» **Task to carry out**: Which lines below contain the word "Hlong"? Copy each of them.
====================
Lemma poll_without_queries_never_raises_witness :
  let queue := [Datagram [xff; xff; xff] 9%nat;
                Datagram demo_overflow 9%nat;
                Fault [EAGAIN];
                Datagram demo_broadcast 9%nat] in
  exists n remaining w' evs,
    poll demo_run queue demo_world = (Ok (n, remaining), w')
    /\ 0 <= n /\ n + len remaining <= len queue
    /\ registered_have_buffers (rcv w')
    /\ trace w' = trace demo_world ++ evs
    /\ existsb is_send evs = false.
Proof.
  intros queue.
  apply (poll_without_queries_never_raises demo_run demo_run_keeps_buffers queue
           demo_world).
  - intros args [H | [H | [H | [H | []]]]]; try discriminate H.
    injection H as <-. reflexivity.
  - intros data addr [H | [H | [H | [H | []]]]]; try discriminate H;
      injection H as <- _; reflexivity.
  - unfold demo_world. do 2 apply registered_configure_output.
    apply registered_construct.
Defined.

Lemma colors_from_buffer_pixels_witness :
  exists colors,
    Display._colors_from_buffer [x01; x02; x03] = Ok colors
    /\ nth 0 colors Display.black = Display.color_at [x01; x02; x03] 0
    /\ nth 1 colors Display.black = Display.black.
Proof.
  eexists. split; [vm_compute; reflexivity|]. split.
  - apply (DisplayFacts.colors_from_buffer_pixels [x01; x02; x03] _ 0);
      [vm_compute; reflexivity | lia].
  - apply (DisplayFacts.colors_from_buffer_pixels [x01; x02; x03] _ 1);
      [vm_compute; reflexivity | lia].
Defined.

Lemma frames_never_shorter_than_configured_witness :
  let w : world nat nat :=
    snd (configure_output 1 90 (Some 0%nat) (construct 2048 None)) in
  let cycles :=
    [[Datagram (build_header 0x41 1 0 3 ++ [x01; x02; x03]) 9%nat];
     [Datagram (build_header 0x41 1 88 3 ++ [x01; x02; x03]) 9%nat]] in
  let w' := snd (poll_cycles read_only cycles w) in
  (exists buf, dict_get 1 (_buffers (rcv w')) = Some buf /\ 90 <= len buf)
  /\ forall c buf timecode, In (ECall c 1 buf timecode) (trace w') -> 90 <= len buf.
Proof.
  intros w cycles.
  apply (frames_never_shorter_than_configured read_only 1 90 read_only_grows
           cycles (zeros 90) w).
  - reflexivity.
  - zcmp.
  - intros c buf tc H. exact H.
Defined.

Lemma display_frames_always_render_witness :
  let frame := [x01; x02; x03] ++ zeros 87 in
  (exists colors, Display._colors_from_buffer frame = Ok colors
                  /\ len colors = Display.PIXEL_COUNT)
  /\ forall (strip : Type) (setitem : strip -> Z -> Z * Z * Z -> strip)
            (show : strip -> strip) (pixels : strip),
       fst (Display.on_frame strip setitem show pixels DDP_ID_DISPLAY frame None)
       = Ok tt.
Proof.
  intros frame.
  apply (display_frames_always_render read_only
           [[Datagram (build_header 0x41 1 0 3 ++ [x01; x02; x03]) 9%nat]]
           (zeros 90)
           (snd (configure_output 1 90 (Some 0%nat) (construct 2048 None)))
           read_only_grows eq_refl ltac:(zcmp) (fun c buf tc H => H)
           0%nat frame None).
  vm_compute. right. left. reflexivity.
Defined.

(** X22: a PUSH data packet for one destination with a buffer and a callback
    invokes the callback once, after the write, with the destination's id,
    its whole buffer as the write left it (not only the bytes just written)
    and the timecode of the header ([None] without the TIME flag); the
    callback's effect on the receiver comes last. *)
Theorem push_hands_over_whole_buffer
    {cb address : Type}
    (run_cb : cb -> Z -> list byte -> option Z -> receiver cb -> receiver cb)
    (packet : list byte) (addr : address) (h : header) (buf : list byte) (c : cb)
    (w : world cb address) :
  _parse_header packet = Ok (Some h) ->
  has_flag (hdr_flags1 h) DDP_FLAGS1_REPLY = false ->
  has_flag (hdr_flags1 h) DDP_FLAGS1_QUERY = false ->
  has_flag (hdr_flags1 h) DDP_FLAGS1_STORAGE = false ->
  has_flag (hdr_flags1 h) DDP_FLAGS1_PUSH = true ->
  hdr_device_id h <> DDP_ID_ALL ->
  dict_get (hdr_device_id h) (_buffers (rcv w)) = Some buf ->
  dict_get (hdr_device_id h) (_callbacks (rcv w)) = Some c ->
  let data := slice packet (hdr_header_len h) (hdr_header_len h + hdr_length h) in
  let frame := written (_max_buffer_size (rcv w)) buf (hdr_offset h) data in
  _process_packet run_cb packet addr w
  = (Ok tt,
     mkWorld
       (run_cb c (hdr_device_id h) frame (hdr_timecode h)
          (set_buffer (hdr_device_id h) frame (rcv w)))
       (trace w ++ [EWrite (hdr_device_id h) (hdr_offset h) data;
                    ECall c (hdr_device_id h) frame (hdr_timecode h)]))
  /\ len buf <= len frame
  /\ (has_flag (hdr_flags1 h) DDP_FLAGS1_TIME = false -> hdr_timecode h = None).
Proof.
  intros E Hr Hq Hs Hp Hall Eb Ec data frame.
  destruct (parsed_fields_nonneg _ _ E) as [Hoff _].
  split; [|split].
  - rewrite (process_packet_parsed _ _ _ h) by exact E.
    rewrite Hr, Hq, Hs, Hp. cbv zeta.
    destruct (Z.eqb_spec (hdr_device_id h) DDP_ID_ALL); [contradiction|].
    rewrite (write_then_push _ _ _ _ buf _ c) by assumption. reflexivity.
  - subst frame. unfold written. destruct (_ && _); [lia|].
    rewrite len_patched by exact Hoff. lia.
  - intros Ht.
    destruct (Z.lt_ge_cases (len packet) 10) as [Hshort | Hlong].
    { rewrite parse_header_short in E by exact Hshort. discriminate. }
    rewrite parse_header_long in E by exact Hlong. cbv zeta in E.
    destruct (negb _) in E; [discriminate|].
    destruct (has_flag (byte_at packet 0) DDP_FLAGS1_TIME) eqn:Ht0;
      cbn [andb] in E.
    + destruct (len packet <? 14); [discriminate|].
      apply Ok_Some_inj in E. subst h. cbn [hdr_flags1] in Ht. congruence.
    + apply Ok_Some_inj in E. subst h. reflexivity.
Qed.

Lemma push_hands_over_whole_buffer_witness :
  let packet := build_header 0x51 2 1 2 ++ [x00; x00; x01; x02; x0a; x0b] in
  _process_packet demo_run packet 9%nat demo_world
  = (Ok tt,
     mkWorld
       (demo_run (Observe 2) 2 [x00; x0a; x0b] (Some 258)
          (set_buffer 2 [x00; x0a; x0b] (rcv demo_world)))
       (trace demo_world ++ [EWrite 2 1 [x0a; x0b];
                             ECall (Observe 2) 2 [x00; x0a; x0b] (Some 258)]))
  /\ len [x00; x00; x00] <= len [x00; x0a; x0b]
  /\ (has_flag 0x51 DDP_FLAGS1_TIME = false -> Some 258 = None).
Proof.
  intros packet.
  apply (push_hands_over_whole_buffer demo_run packet 9%nat
           (mkHeader 0x51 2 1 2 14 (Some 258)) [x00; x00; x00] (Observe 2)
           demo_world);
    first [reflexivity | discriminate].
Defined.

Module DisplayExamples.

Import Stdlib.Strings.String.

Example colors_of_two_pixels :
  Display._colors_from_buffer [xff; x00; x10; x0a; xbc; x09]
  = Ok (["#ff0010"; "#0abc09"]%string ++ repeat "#000000"%string 28).
Proof. reflexivity. Qed.

Example colors_of_incomplete_pixel :
  Display._colors_from_buffer [xff; x00; x10; x0a] = Raise IndexError.
Proof. reflexivity. Qed.

End DisplayExamples.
====================
» **Answer to the problem**:
    destruct (Z.lt_ge_cases (len packet) 10) as [Hshort | Hlong].
    rewrite parse_header_long in E by exact Hlong. cbv zeta in E.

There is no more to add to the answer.